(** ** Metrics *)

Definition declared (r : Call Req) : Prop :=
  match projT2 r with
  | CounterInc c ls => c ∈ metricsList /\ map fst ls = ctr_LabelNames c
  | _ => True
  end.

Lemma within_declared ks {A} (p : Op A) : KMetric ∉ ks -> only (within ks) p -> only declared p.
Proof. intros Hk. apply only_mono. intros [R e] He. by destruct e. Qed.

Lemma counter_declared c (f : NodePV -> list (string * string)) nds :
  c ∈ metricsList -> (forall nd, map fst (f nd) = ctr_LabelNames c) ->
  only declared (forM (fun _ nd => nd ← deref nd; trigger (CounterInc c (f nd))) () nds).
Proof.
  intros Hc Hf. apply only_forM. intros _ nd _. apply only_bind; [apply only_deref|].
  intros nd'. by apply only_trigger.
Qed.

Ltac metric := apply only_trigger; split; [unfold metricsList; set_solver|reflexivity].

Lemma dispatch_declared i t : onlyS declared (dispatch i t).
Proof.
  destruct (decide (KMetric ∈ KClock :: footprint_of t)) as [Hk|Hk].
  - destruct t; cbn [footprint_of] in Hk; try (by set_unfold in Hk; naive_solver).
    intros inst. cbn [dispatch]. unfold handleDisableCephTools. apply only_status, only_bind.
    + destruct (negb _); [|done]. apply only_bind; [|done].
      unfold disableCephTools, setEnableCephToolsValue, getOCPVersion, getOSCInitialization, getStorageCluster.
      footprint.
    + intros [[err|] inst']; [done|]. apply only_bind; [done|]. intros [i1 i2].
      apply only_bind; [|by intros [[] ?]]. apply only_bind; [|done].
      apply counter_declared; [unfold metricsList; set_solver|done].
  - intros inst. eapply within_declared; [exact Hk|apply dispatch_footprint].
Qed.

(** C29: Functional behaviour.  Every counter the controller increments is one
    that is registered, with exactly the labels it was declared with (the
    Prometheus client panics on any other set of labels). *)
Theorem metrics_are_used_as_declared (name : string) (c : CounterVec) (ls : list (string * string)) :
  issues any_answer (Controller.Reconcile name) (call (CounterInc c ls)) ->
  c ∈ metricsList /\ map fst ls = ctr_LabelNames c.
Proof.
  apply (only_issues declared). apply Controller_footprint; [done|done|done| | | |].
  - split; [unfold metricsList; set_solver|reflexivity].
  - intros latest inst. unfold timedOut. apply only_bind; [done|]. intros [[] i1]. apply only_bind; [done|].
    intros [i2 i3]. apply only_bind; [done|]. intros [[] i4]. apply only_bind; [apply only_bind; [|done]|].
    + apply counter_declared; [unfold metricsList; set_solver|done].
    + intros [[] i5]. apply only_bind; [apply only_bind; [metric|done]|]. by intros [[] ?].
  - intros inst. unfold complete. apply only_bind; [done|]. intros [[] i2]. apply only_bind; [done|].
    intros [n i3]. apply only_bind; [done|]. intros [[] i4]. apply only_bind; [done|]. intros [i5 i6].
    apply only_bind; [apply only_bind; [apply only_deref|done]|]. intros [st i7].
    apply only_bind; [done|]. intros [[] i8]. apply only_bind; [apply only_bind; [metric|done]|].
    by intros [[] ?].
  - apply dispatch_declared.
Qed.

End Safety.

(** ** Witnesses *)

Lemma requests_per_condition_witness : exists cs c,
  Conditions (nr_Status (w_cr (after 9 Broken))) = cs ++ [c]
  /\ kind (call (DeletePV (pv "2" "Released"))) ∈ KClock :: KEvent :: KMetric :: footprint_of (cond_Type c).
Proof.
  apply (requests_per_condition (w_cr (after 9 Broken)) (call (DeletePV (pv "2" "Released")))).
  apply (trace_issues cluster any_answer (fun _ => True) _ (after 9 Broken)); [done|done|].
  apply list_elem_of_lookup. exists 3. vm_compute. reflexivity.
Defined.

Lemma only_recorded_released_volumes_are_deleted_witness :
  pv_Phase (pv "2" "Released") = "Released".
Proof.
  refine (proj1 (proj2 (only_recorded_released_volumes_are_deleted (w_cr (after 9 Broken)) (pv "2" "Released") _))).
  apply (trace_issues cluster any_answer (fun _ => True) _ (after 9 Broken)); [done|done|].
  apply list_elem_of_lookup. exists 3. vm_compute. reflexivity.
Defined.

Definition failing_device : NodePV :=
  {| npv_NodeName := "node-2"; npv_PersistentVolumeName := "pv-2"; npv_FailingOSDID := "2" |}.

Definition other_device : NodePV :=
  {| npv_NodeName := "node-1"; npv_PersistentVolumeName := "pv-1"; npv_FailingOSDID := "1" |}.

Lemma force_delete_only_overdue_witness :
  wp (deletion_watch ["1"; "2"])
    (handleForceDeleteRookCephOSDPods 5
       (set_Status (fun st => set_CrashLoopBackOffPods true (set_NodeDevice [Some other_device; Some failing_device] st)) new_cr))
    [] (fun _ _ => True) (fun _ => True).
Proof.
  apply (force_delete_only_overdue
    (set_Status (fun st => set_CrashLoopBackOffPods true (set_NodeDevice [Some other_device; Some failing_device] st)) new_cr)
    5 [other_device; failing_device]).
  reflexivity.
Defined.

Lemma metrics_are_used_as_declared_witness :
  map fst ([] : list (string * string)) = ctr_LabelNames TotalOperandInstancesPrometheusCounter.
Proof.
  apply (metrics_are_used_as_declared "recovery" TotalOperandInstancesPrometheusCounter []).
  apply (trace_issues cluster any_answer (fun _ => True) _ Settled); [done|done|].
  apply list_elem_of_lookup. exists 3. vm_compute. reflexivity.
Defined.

**PROBLEM DETAILS:**
Return exactly, please, the lines of the material from the first one down to and including the line where "destruct (decide (KMetric" appears.

**SOLUTION FOR THIS TASK:**
(** ** Metrics *)

Definition declared (r : Call Req) : Prop :=
  match projT2 r with
  | CounterInc c ls => c ∈ metricsList /\ map fst ls = ctr_LabelNames c
  | _ => True
  end.

Lemma within_declared ks {A} (p : Op A) : KMetric ∉ ks -> only (within ks) p -> only declared p.
Proof. intros Hk. apply only_mono. intros [R e] He. by destruct e. Qed.

Lemma counter_declared c (f : NodePV -> list (string * string)) nds :
  c ∈ metricsList -> (forall nd, map fst (f nd) = ctr_LabelNames c) ->
  only declared (forM (fun _ nd => nd ← deref nd; trigger (CounterInc c (f nd))) () nds).
Proof.
  intros Hc Hf. apply only_forM. intros _ nd _. apply only_bind; [apply only_deref|].
  intros nd'. by apply only_trigger.
Qed.

Ltac metric := apply only_trigger; split; [unfold metricsList; set_solver|reflexivity].

Lemma dispatch_declared i t : onlyS declared (dispatch i t).
Proof.
  destruct (decide (KMetric ∈ KClock :: footprint_of t)) as [Hk|Hk].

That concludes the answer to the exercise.